Fixpoint NewStore_loop (ParseURL : string -> option redisURL) (c : list (RedisConf * Z)) (cs : clusterStore) : M clusterStore :=
  match c with
  | [] => ret cs
  | (conf, weight) :: c =>
      let! cn := NewRedis ParseURL conf [] in
      NewStore_loop ParseURL c (mkStore (AddWithWeight hashFunc (AStringer (Addr cn)) weight (dispatcher cs)) (<[Addr cn := cn]> (clients cs)))
  end.

(** A failure ends the process. *)
Definition NewStore (ParseURL : string -> option redisURL) (c : list (RedisConf * Z)) : M clusterStore :=
  match c with
  | [] => fail (EText "no cache nodes")
  | _ => if TotalWeights c <=? 0 then fail (EText "no cache nodes") else NewStore_loop ParseURL c (mkStore NewConsistentHash ∅)
  end.

Context (cs : clusterStore).

Definition clusterStore_getRedis (key : string) : option Redis :=
  match Get hashFunc sprintV (AString key) (dispatcher cs) with Some (Some n) => clients cs !! Repr n | _ => None end.

Definition with_node {A} (key : string) (f : Redis -> M A) : M A := match clusterStore_getRedis key with Some node => f node | None => fail (EText "no redis node") end.

Definition Store_Decr (key : string) : M Z := with_node key (fun node => Redis_Decr node key).
Definition Store_Decrby (key : string) (decrement : Z) : M Z := with_node key (fun node => Redis_Decrby node key decrement).
Definition Store_Eval (script key : string) (args : list any) : M any := with_node key (fun node => Redis_Eval node script [key] args).
Definition Store_Exists (key : string) : M bool := with_node key (fun node => Redis_Exists node key).
Definition Store_Expire (key : string) (seconds : Z) : M unit := with_node key (fun node => Redis_Expire node key seconds).
Definition Store_Expireat (key : string) (expireTime : Z) : M unit := with_node key (fun node => Redis_Expireat node key expireTime).
Definition Store_Get (key : string) : M string := with_node key (fun node => Redis_Get node key).
Definition Store_Hdel (key field : string) : M bool := with_node key (fun node => Redis_Hdel node key [field]).
Definition Store_Hexists (key field : string) : M bool := with_node key (fun node => Redis_Hexists node key field).
Definition Store_Hget (key field : string) : M string := with_node key (fun node => Redis_Hget node key field).
Definition Store_Hgetall (key : string) : M (gmap string string) := with_node key (fun node => Redis_Hgetall node key).
Definition Store_Hincrby (key field : string) (increment : Z) : M Z := with_node key (fun node => Redis_Hincrby node key field increment).
Definition Store_Hkeys (key : string) : M (list string) := with_node key (fun node => Redis_Hkeys node key).
Definition Store_Hlen (key : string) : M Z := with_node key (fun node => Redis_Hlen node key).
Definition Store_Hmget (key : string) (fields : list string) : M (list string) := with_node key (fun node => Redis_Hmget node key fields).
Definition Store_Hset (key field value : string) : M unit := with_node key (fun node => Redis_Hset node key field value).
Definition Store_Hsetnx (key field value : string) : M bool := with_node key (fun node => Redis_Hsetnx node key field value).
Definition Store_Hmset (key : string) (fieldsAndValues : gmap string string) : M unit := with_node key (fun node => Redis_Hmset node key fieldsAndValues).
Definition Store_Hvals (key : string) : M (list string) := with_node key (fun node => Redis_Hvals node key).
Definition Store_Incr (key : string) : M Z := with_node key (fun node => Redis_Incr node key).
Definition Store_Incrby (key : string) (increment : Z) : M Z := with_node key (fun node => Redis_Incrby node key increment).
Definition Store_Llen (key : string) : M Z := with_node key (fun node => Redis_Llen node key).
Definition Store_Lindex (key : string) (index : Z) : M string := with_node key (fun node => Redis_Lindex node key index).
Definition Store_Lpop (key : string) : M string := with_node key (fun node => Redis_Lpop node key).
Definition Store_Lpush (key : string) (values : list any) : M Z := with_node key (fun node => Redis_Lpush node key values).
Definition Store_Lrange (key : string) (start stop : Z) : M (list string) := with_node key (fun node => Redis_Lrange node key start stop).
Definition Store_Lrem (key : string) (count : Z) (value : string) : M Z := with_node key (fun node => Redis_Lrem node key count value).
Definition Store_Persist (key : string) : M bool := with_node key (fun node => Redis_Persist node key).
Definition Store_Pfadd (key : string) (values : list any) : M bool := with_node key (fun node => Redis_Pfadd node key values).
Definition Store_Pfcount (key : string) : M Z := with_node key (fun node => Redis_Pfcount node key).
Definition Store_Rpush (key : string) (values : list any) : M Z := with_node key (fun node => Redis_Rpush node key values).
Definition Store_Sadd (key : string) (values : list any) : M Z := with_node key (fun node => Redis_Sadd node key values).
Definition Store_Scard (key : string) : M Z := with_node key (fun node => Redis_Scard node key).
Definition Store_Set (key value : string) : M unit := with_node key (fun node => Redis_Set node key value).
Definition Store_Setex (key value : string) (seconds : Z) : M unit := with_node key (fun node => Redis_Setex node key value seconds).
Definition Store_Setnx (key value : string) : M bool := with_node key (fun node => Redis_Setnx node key value).
Definition Store_SetnxEx (key value : string) (seconds : Z) : M bool := with_node key (fun node => Redis_SetnxEx node key value seconds).
Definition Store_GetSet (key value : string) : M string := with_node key (fun node => Redis_GetSet node key value).
Definition Store_Sismember (key : string) (value : any) : M bool := with_node key (fun node => Redis_Sismember node key value).
Definition Store_Smembers (key : string) : M (list string) := with_node key (fun node => Redis_Smembers node key).
Definition Store_Spop (key : string) : M string := with_node key (fun node => Redis_Spop node key).
Definition Store_Srandmember (key : string) (count : Z) : M (list string) := with_node key (fun node => Redis_Srandmember node key count).
Definition Store_Srem (key : string) (values : list any) : M Z := with_node key (fun node => Redis_Srem node key values).
Definition Store_Sscan (key : string) (cursor : Z) (pattern : string) (count : Z) : M (list string * Z) := with_node key (fun node => Redis_Sscan node key cursor pattern count).
Definition Store_Ttl (key : string) : M Z := with_node key (fun node => Redis_Ttl node key).
Definition Store_ZaddFloat (key : string) (score : float64) (value : string) : M bool := with_node key (fun node => Redis_ZaddFloat node key score value).
Definition Store_Zadds (key : string) (ps : list (string * Z)) : M Z := with_node key (fun node => Redis_Zadds node key ps).
Definition Store_Zcard (key : string) : M Z := with_node key (fun node => Redis_Zcard node key).
Definition Store_Zcount (key : string) (start stop : Z) : M Z := with_node key (fun node => Redis_Zcount node key start stop).
Definition Store_Zincrby (key : string) (increment : Z) (field : string) : M Z := with_node key (fun node => Redis_Zincrby node key increment field).
Definition Store_Zrank (key field : string) : M Z := with_node key (fun node => Redis_Zrank node key field).
Definition Store_Zrange (key : string) (start stop : Z) : M (list string) := with_node key (fun node => Redis_Zrange node key start stop).
Definition Store_ZrangeWithScores (key : string) (start stop : Z) : M (list (string * Z)) := with_node key (fun node => Redis_ZrangeWithScores node key start stop).
Definition Store_ZrangebyscoreWithScores (key : string) (start stop : Z) : M (list (string * Z)) := with_node key (fun node => Redis_ZrangebyscoreWithScores node key start stop).
Definition Store_ZrangebyscoreWithScoresAndLimit (key : string) (start stop page size : Z) : M (list (string * Z)) := with_node key (fun node => Redis_ZrangebyscoreWithScoresAndLimit node key start stop page size).
Definition Store_Zrem (key : string) (values : list any) : M Z := with_node key (fun node => Redis_Zrem node key values).
Definition Store_Zremrangebyrank (key : string) (start stop : Z) : M Z := with_node key (fun node => Redis_Zremrangebyrank node key start stop).
Definition Store_Zremrangebyscore (key : string) (start stop : Z) : M Z := with_node key (fun node => Redis_Zremrangebyscore node key start stop).
Definition Store_Zrevrange (key : string) (start stop : Z) : M (list string) := with_node key (fun node => Redis_Zrevrange node key start stop).
Definition Store_ZrevrangebyscoreWithScores (key : string) (start stop : Z) : M (list (string * Z)) := with_node key (fun node => Redis_ZrevrangebyscoreWithScores node key start stop).
Definition Store_ZrevrangebyscoreWithScoresAndLimit (key : string) (start stop page size : Z) : M (list (string * Z)) := with_node key (fun node => Redis_ZrevrangebyscoreWithScoresAndLimit node key start stop page size).
Definition Store_Zrevrank (key field : string) : M Z := with_node key (fun node => Redis_Zrevrank node key field).
Definition Store_Zscore (key value : string) : M Z := with_node key (fun node => Redis_Zscore node key value).
Definition Store_Zadd (key : string) (score : Z) (value : string) : M bool := Store_ZaddFloat key (f64_of_Z score) value.

(** The sum, and the errors of the keys that failed. *)
Fixpoint Store_Del_loop (keys : list string) (val : Z) (be : list rerr) : M (Z * list rerr) :=
  match keys with
  | [] => ret (val, be)
  | key :: keys => fun o w =>
      let '(x, w) := with_node key (fun node => Redis_Del node [key]) o w in
      match x with inl e => Store_Del_loop keys val (be ++ [e]) o w | inr v => Store_Del_loop keys (wrap64 (val + v)) be o w end
  end.
Definition Store_Del (keys : list string) : M (Z * list rerr) := Store_Del_loop keys 0 [].
End store.
End client.

(** ** Properties *)

(** A call of the store, but for [Del]. *)
Inductive call : Type -> Type :=
| k_Decr (key : string) : call Z
| k_Decrby (key : string) (decrement : Z) : call Z
| k_Eval (script key : string) (args : list any) : call any
| k_Exists (key : string) : call bool
| k_Expire (key : string) (seconds : Z) : call unit
| k_Expireat (key : string) (expireTime : Z) : call unit
| k_Get (key : string) : call string
| k_Hdel (key field : string) : call bool
| k_Hexists (key field : string) : call bool
| k_Hget (key field : string) : call string
| k_Hgetall (key : string) : call (gmap string string)
| k_Hincrby (key field : string) (increment : Z) : call Z
| k_Hkeys (key : string) : call (list string)
| k_Hlen (key : string) : call Z
| k_Hmget (key : string) (fields : list string) : call (list string)
| k_Hset (key field value : string) : call unit
| k_Hsetnx (key field value : string) : call bool
| k_Hmset (key : string) (fieldsAndValues : gmap string string) : call unit
| k_Hvals (key : string) : call (list string)
| k_Incr (key : string) : call Z
| k_Incrby (key : string) (increment : Z) : call Z
| k_Llen (key : string) : call Z
| k_Lindex (key : string) (index : Z) : call string
| k_Lpop (key : string) : call string
| k_Lpush (key : string) (values : list any) : call Z
| k_Lrange (key : string) (start stop : Z) : call (list string)
| k_Lrem (key : string) (count : Z) (value : string) : call Z
| k_Persist (key : string) : call bool
| k_Pfadd (key : string) (values : list any) : call bool
| k_Pfcount (key : string) : call Z
| k_Rpush (key : string) (values : list any) : call Z
| k_Sadd (key : string) (values : list any) : call Z
| k_Scard (key : string) : call Z
| k_Set (key value : string) : call unit
| k_Setex (key value : string) (seconds : Z) : call unit
| k_Setnx (key value : string) : call bool
| k_SetnxEx (key value : string) (seconds : Z) : call bool
| k_GetSet (key value : string) : call string
| k_Sismember (key : string) (value : any) : call bool
| k_Smembers (key : string) : call (list string)
| k_Spop (key : string) : call string
| k_Srandmember (key : string) (count : Z) : call (list string)
| k_Srem (key : string) (values : list any) : call Z
| k_Sscan (key : string) (cursor : Z) (pattern : string) (count : Z) : call (list string * Z)
| k_Ttl (key : string) : call Z
| k_Zadd (key : string) (score : Z) (value : string) : call bool
| k_ZaddFloat (key : string) (score : float64) (value : string) : call bool
| k_Zadds (key : string) (ps : list (string * Z)) : call Z
| k_Zcard (key : string) : call Z
| k_Zcount (key : string) (start stop : Z) : call Z
| k_Zincrby (key : string) (increment : Z) (field : string) : call Z
| k_Zrank (key field : string) : call Z
| k_Zrange (key : string) (start stop : Z) : call (list string)
| k_ZrangeWithScores (key : string) (start stop : Z) : call (list (string * Z))
| k_ZrangebyscoreWithScores (key : string) (start stop : Z) : call (list (string * Z))
| k_ZrangebyscoreWithScoresAndLimit (key : string) (start stop page size : Z) : call (list (string * Z))
| k_Zrem (key : string) (values : list any) : call Z
| k_Zremrangebyrank (key : string) (start stop : Z) : call Z
| k_Zremrangebyscore (key : string) (start stop : Z) : call Z
| k_Zrevrange (key : string) (start stop : Z) : call (list string)
| k_ZrevrangebyscoreWithScores (key : string) (start stop : Z) : call (list (string * Z))
| k_ZrevrangebyscoreWithScoresAndLimit (key : string) (start stop page size : Z) : call (list (string * Z))
| k_Zrevrank (key field : string) : call Z
| k_Zscore (key value : string) : call Z.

------------------------------------------------------------

EXERCISE
In the listing above, find the line containing "Definition Store_Hset (key" and the line containing "Definition Store_Hmset (key", then repeat those two lines and everything between them exactly.

ANSWER TO THIS EXERCISE
Definition Store_Hset (key field value : string) : M unit := with_node key (fun node => Redis_Hset node key field value).
Definition Store_Hsetnx (key field value : string) : M bool := with_node key (fun node => Redis_Hsetnx node key field value).
Definition Store_Hmset (key : string) (fieldsAndValues : gmap string string) : M unit := with_node key (fun node => Redis_Hmset node key fieldsAndValues).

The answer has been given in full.